*EXERCISE BRIEF:* Search the records for the word "false". Copy every line where it appears.
---
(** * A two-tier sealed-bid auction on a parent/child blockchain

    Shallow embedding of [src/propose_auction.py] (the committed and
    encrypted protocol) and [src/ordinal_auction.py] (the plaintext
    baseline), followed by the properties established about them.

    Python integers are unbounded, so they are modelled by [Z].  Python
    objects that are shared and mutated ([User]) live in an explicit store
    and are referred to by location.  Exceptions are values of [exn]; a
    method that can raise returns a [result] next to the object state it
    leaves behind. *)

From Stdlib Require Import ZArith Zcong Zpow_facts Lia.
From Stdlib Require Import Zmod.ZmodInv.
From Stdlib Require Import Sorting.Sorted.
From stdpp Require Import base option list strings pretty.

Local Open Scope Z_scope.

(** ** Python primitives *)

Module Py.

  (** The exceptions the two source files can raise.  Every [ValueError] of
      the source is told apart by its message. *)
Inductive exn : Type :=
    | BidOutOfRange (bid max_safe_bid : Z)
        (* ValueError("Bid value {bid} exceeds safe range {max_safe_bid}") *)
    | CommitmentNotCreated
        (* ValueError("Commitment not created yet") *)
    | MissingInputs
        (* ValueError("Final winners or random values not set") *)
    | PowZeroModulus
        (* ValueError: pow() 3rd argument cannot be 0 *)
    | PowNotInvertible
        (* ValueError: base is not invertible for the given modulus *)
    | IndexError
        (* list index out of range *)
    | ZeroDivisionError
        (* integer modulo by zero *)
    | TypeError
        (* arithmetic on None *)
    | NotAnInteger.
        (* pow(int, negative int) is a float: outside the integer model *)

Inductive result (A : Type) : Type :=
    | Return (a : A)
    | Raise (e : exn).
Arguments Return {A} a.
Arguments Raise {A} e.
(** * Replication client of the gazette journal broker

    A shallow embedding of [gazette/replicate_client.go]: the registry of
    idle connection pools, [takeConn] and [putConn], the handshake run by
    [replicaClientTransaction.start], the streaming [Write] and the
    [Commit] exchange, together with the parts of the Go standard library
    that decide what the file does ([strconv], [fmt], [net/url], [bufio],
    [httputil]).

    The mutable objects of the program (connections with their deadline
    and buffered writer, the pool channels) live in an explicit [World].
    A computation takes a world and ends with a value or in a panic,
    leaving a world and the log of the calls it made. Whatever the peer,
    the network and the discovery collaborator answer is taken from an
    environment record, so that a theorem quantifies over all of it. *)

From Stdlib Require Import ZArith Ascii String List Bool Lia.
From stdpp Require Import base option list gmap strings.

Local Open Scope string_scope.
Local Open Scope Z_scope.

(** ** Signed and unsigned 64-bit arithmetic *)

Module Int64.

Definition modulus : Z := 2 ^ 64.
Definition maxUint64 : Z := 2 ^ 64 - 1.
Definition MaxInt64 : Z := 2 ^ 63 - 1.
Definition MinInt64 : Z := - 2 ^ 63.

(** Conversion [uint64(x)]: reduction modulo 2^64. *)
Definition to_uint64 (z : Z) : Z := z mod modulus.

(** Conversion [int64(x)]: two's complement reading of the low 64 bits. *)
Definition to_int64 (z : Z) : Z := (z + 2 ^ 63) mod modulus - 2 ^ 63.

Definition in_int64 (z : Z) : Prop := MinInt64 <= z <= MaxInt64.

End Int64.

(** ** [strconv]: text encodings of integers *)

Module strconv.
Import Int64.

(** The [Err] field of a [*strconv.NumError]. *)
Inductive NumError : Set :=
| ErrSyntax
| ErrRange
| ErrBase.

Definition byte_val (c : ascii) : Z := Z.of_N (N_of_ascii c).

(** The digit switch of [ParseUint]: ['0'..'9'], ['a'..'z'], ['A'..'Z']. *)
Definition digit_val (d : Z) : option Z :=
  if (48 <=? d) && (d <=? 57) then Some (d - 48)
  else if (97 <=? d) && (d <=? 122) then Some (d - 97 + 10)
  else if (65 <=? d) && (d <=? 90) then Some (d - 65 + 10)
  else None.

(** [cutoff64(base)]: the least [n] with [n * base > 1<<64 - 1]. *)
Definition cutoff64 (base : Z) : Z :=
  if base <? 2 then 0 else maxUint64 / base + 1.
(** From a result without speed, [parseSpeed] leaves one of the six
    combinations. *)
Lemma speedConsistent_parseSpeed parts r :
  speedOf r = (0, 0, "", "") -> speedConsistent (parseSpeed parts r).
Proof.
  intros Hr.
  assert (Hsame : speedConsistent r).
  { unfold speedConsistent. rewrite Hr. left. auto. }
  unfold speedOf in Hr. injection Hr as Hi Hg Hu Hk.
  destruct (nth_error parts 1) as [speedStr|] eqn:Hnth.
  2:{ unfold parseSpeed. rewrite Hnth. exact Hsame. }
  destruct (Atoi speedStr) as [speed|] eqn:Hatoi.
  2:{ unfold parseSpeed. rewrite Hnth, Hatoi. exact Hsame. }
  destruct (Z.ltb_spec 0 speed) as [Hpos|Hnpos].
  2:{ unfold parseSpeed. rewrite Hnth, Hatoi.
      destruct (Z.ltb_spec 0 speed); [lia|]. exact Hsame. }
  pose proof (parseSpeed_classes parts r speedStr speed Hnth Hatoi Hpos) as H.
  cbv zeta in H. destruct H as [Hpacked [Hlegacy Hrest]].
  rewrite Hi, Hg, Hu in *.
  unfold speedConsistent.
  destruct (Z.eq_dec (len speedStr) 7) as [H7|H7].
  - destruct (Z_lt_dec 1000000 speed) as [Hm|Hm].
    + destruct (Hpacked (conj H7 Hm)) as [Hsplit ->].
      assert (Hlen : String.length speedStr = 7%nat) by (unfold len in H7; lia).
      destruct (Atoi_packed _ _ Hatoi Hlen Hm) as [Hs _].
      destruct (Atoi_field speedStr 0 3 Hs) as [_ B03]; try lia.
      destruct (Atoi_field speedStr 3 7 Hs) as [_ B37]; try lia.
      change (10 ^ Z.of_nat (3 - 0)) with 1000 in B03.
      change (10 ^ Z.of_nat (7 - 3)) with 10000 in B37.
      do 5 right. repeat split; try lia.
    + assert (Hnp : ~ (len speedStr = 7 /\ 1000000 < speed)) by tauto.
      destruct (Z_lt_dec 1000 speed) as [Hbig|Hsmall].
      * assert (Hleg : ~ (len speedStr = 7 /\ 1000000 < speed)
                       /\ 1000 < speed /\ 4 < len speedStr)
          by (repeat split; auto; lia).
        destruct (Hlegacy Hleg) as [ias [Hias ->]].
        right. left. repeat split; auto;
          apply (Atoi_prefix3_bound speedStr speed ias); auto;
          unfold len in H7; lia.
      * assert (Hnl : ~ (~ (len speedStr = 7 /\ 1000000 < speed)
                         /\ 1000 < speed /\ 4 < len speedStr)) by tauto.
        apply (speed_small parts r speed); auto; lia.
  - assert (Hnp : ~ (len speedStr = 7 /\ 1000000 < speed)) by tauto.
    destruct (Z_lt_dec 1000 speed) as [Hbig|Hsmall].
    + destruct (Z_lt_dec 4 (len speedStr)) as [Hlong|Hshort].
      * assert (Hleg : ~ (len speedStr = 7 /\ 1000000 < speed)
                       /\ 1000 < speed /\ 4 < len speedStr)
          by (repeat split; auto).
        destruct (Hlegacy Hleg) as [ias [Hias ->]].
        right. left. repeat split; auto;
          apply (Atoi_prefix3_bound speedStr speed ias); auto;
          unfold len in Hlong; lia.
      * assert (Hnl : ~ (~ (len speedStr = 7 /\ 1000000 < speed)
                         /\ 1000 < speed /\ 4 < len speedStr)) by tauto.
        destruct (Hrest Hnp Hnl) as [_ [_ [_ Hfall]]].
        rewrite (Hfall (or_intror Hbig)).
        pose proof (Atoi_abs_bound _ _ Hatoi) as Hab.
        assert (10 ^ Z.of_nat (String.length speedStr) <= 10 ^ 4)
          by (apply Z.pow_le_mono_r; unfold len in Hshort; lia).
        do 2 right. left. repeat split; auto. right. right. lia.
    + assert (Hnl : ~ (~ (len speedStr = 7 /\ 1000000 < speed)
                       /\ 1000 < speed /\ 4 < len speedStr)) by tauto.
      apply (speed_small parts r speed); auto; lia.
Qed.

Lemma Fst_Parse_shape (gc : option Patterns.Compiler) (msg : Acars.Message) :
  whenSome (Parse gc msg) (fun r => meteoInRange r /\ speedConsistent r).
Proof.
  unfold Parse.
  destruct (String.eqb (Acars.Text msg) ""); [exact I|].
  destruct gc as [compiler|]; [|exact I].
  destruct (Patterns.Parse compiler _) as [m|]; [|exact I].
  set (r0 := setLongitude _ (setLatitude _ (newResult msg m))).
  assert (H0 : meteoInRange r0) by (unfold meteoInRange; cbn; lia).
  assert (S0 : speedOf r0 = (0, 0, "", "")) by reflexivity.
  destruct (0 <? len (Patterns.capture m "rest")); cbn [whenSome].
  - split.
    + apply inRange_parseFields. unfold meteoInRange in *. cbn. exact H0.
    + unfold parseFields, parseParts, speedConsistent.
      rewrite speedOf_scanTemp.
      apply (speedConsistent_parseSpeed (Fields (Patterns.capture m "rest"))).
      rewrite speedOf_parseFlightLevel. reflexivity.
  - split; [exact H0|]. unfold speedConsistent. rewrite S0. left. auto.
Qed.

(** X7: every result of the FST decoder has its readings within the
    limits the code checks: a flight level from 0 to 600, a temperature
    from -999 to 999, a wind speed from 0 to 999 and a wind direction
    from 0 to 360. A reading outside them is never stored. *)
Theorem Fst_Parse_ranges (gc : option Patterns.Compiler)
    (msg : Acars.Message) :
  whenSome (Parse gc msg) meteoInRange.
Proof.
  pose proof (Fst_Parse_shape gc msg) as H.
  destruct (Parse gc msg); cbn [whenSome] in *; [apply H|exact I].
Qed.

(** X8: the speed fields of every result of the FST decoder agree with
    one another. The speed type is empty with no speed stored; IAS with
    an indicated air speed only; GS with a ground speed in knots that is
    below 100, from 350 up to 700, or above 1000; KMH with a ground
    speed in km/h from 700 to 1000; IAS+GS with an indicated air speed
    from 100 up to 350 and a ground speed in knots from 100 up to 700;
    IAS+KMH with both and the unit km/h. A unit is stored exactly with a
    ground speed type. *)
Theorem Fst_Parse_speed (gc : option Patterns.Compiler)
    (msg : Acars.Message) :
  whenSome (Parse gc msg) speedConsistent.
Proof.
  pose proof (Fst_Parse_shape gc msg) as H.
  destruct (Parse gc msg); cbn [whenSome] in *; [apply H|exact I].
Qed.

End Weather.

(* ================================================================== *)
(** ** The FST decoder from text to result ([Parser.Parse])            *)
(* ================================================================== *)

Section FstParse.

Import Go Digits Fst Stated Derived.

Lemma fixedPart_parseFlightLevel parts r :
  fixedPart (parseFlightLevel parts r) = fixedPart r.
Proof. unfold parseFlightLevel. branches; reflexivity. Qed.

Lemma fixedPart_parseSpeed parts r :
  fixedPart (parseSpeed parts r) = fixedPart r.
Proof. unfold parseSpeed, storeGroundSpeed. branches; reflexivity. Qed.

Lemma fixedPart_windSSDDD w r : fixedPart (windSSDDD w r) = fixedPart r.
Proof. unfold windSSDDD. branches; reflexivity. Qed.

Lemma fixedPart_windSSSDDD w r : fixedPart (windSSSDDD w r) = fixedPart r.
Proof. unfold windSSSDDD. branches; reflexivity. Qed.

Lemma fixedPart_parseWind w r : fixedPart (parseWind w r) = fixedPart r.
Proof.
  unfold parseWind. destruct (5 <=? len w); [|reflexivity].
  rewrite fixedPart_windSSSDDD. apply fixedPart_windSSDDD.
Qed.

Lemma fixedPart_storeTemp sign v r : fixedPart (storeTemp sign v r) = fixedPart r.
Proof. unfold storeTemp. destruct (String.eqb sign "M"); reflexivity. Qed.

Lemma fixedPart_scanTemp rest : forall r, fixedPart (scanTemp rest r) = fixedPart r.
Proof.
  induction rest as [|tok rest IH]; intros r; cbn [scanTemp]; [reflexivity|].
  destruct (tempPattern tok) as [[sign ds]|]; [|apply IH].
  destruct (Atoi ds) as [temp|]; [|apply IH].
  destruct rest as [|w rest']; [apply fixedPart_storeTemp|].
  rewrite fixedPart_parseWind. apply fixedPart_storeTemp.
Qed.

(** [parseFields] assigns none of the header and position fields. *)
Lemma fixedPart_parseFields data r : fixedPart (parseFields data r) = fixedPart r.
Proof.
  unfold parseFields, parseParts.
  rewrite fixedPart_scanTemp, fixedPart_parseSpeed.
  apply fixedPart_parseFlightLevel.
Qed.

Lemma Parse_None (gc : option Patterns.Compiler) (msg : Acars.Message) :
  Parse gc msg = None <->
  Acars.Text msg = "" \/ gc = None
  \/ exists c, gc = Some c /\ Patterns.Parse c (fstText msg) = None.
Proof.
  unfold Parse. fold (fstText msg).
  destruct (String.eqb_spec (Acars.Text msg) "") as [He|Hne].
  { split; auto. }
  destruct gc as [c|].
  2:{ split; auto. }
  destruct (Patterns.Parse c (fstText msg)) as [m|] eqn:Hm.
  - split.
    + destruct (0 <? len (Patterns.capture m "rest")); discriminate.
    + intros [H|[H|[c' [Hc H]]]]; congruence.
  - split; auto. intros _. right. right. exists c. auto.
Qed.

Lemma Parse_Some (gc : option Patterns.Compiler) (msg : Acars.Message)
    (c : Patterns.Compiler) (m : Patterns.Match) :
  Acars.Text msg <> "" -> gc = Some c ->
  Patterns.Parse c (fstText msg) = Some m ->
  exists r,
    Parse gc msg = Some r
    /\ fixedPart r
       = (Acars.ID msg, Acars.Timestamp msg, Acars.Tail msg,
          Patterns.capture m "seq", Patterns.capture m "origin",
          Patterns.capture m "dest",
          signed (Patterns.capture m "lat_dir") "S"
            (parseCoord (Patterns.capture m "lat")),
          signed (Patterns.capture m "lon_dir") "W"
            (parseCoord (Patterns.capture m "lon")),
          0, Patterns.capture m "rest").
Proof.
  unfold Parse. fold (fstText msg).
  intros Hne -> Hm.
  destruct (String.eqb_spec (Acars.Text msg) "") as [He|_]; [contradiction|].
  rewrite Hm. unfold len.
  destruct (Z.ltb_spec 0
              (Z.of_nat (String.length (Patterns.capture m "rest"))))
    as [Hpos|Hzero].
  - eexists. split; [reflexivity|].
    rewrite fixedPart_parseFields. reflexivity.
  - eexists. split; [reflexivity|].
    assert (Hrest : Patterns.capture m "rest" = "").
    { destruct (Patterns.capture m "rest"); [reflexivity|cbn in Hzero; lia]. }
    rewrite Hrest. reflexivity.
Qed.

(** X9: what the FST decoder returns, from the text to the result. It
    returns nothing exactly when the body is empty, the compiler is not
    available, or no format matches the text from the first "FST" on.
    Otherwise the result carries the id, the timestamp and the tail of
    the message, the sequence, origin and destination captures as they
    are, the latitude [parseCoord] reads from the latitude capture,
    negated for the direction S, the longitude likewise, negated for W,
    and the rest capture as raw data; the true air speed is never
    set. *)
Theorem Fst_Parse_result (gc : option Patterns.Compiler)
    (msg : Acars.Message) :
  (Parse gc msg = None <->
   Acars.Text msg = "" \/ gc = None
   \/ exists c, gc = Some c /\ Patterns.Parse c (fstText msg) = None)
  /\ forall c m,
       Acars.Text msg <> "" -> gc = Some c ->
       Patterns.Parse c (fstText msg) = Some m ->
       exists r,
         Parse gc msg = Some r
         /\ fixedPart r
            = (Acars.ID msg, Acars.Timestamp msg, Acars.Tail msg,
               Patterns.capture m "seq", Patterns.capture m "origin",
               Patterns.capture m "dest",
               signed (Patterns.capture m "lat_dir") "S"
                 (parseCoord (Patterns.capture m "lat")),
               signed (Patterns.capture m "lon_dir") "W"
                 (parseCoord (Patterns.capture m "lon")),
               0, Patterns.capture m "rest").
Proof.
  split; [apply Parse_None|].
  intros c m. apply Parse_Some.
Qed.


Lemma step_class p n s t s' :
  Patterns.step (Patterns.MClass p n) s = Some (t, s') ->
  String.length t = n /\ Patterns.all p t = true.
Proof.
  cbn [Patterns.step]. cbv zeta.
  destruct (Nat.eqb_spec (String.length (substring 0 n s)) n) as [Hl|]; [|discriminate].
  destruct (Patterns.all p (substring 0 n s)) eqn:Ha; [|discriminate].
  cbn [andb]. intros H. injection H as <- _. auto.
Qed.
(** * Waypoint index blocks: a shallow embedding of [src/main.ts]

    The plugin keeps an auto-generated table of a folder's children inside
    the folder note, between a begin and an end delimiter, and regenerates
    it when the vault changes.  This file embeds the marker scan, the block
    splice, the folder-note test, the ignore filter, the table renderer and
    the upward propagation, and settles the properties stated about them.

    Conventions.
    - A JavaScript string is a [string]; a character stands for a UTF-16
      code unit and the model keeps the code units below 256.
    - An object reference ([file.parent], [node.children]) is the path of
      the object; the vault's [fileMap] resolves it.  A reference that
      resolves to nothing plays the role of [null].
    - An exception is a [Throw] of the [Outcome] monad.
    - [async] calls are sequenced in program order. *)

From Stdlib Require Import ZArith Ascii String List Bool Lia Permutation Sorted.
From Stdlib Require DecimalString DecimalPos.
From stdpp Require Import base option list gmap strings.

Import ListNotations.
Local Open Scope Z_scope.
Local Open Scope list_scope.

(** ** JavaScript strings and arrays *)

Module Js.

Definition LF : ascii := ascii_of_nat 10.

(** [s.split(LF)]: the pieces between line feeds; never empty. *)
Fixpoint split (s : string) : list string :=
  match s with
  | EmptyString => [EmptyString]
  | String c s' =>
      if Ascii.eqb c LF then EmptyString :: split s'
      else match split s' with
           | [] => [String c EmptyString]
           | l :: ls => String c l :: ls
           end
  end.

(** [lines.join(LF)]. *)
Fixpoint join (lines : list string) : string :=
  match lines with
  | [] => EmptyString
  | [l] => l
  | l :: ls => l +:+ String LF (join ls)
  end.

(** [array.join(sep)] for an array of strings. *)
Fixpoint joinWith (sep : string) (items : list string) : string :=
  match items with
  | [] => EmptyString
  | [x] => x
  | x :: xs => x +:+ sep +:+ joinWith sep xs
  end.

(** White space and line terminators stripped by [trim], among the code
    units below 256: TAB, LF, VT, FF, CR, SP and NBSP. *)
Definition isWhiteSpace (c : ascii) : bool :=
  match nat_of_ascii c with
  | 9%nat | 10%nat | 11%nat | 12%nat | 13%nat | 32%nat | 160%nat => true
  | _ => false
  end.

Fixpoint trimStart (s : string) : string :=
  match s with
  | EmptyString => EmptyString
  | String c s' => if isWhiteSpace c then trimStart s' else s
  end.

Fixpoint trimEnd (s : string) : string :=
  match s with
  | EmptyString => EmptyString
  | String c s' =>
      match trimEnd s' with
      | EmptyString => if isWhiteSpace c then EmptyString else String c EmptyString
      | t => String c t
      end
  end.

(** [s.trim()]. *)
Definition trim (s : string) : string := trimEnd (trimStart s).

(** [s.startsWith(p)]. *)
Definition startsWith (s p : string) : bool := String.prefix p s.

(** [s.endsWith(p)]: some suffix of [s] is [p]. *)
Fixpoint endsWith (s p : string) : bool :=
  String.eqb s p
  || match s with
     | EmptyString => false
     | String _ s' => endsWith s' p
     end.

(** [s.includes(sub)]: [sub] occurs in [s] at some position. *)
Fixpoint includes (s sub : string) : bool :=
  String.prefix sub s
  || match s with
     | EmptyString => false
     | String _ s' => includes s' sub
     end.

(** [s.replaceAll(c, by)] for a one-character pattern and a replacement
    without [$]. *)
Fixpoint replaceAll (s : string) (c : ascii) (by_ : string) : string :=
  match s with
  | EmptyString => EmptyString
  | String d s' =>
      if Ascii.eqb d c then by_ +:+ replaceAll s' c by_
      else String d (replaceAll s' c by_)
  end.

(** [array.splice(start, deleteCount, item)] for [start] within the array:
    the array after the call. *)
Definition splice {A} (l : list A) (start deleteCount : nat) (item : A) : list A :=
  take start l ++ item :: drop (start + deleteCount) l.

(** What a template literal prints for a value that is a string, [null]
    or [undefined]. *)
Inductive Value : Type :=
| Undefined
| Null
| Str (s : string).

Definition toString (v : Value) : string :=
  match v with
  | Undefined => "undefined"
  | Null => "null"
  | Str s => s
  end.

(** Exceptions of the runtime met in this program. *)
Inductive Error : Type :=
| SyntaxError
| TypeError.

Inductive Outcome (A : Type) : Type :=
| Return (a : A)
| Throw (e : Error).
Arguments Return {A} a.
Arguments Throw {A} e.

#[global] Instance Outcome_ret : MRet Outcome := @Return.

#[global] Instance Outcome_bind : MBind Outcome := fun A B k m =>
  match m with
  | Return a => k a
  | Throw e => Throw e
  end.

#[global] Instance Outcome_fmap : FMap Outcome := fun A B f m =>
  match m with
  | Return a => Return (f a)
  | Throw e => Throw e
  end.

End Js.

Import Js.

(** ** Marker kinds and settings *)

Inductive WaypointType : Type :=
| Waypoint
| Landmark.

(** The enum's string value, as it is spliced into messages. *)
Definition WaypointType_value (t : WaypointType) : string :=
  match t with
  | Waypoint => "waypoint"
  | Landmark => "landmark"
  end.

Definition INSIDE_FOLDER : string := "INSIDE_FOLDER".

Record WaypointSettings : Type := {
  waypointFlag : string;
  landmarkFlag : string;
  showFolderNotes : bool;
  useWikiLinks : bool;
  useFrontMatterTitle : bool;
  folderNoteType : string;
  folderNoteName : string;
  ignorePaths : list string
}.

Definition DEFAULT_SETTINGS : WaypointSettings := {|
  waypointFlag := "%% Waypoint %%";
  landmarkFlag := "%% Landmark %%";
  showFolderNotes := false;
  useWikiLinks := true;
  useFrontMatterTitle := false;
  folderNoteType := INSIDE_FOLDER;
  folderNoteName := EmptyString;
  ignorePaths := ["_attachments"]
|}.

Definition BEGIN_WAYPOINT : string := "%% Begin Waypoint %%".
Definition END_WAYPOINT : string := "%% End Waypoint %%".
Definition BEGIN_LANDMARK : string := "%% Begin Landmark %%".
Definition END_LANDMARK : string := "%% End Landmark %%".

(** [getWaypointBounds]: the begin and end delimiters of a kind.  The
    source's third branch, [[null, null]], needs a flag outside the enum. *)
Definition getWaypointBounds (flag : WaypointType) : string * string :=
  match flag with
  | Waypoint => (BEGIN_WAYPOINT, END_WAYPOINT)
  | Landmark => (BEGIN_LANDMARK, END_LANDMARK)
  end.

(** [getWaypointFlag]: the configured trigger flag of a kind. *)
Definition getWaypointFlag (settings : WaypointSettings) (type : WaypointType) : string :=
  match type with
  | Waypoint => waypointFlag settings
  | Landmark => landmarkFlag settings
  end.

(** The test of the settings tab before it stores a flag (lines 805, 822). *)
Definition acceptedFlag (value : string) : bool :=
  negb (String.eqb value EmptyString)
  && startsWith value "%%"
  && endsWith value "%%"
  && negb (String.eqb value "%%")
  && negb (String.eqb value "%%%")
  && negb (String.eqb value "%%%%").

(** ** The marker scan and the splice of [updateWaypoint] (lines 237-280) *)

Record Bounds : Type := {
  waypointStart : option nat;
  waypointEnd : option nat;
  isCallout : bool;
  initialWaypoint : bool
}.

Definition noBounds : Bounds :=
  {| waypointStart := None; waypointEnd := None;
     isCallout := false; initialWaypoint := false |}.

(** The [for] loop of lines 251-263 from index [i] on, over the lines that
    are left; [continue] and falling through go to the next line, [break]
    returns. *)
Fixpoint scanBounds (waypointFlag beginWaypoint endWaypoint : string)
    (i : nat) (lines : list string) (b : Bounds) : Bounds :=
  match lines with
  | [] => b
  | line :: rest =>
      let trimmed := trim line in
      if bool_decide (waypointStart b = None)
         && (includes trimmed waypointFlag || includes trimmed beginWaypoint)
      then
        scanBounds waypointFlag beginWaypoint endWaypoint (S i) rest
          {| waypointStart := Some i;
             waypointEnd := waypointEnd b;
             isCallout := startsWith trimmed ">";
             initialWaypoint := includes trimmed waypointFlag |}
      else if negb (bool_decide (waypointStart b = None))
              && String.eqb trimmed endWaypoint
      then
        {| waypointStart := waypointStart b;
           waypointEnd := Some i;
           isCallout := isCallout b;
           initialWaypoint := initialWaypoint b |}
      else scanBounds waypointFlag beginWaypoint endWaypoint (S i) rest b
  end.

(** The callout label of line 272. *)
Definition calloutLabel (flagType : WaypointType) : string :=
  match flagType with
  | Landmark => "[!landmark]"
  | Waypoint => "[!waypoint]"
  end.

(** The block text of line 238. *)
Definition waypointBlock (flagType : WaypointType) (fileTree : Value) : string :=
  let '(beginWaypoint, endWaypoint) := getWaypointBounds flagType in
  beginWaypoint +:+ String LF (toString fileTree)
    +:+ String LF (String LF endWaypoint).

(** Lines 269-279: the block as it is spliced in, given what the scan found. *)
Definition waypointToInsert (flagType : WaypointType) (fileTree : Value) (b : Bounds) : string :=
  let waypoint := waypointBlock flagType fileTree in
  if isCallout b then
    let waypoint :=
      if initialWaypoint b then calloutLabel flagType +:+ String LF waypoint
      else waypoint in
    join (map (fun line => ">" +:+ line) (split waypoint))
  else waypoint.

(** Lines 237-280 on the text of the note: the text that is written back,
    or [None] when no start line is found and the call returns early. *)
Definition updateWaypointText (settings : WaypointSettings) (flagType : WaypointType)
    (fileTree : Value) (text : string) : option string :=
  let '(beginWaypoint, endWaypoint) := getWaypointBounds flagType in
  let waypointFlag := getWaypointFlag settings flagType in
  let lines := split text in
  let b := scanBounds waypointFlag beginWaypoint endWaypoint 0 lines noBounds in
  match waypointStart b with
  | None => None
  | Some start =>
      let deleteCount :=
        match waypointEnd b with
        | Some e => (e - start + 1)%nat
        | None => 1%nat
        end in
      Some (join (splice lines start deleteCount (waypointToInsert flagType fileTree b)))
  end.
---
*EXPECTED ANSWER:*
  | _ => false
     | EmptyString => false
     | EmptyString => false
  showFolderNotes := false;
  useFrontMatterTitle := false;
     isCallout := false; initialWaypoint := false |}.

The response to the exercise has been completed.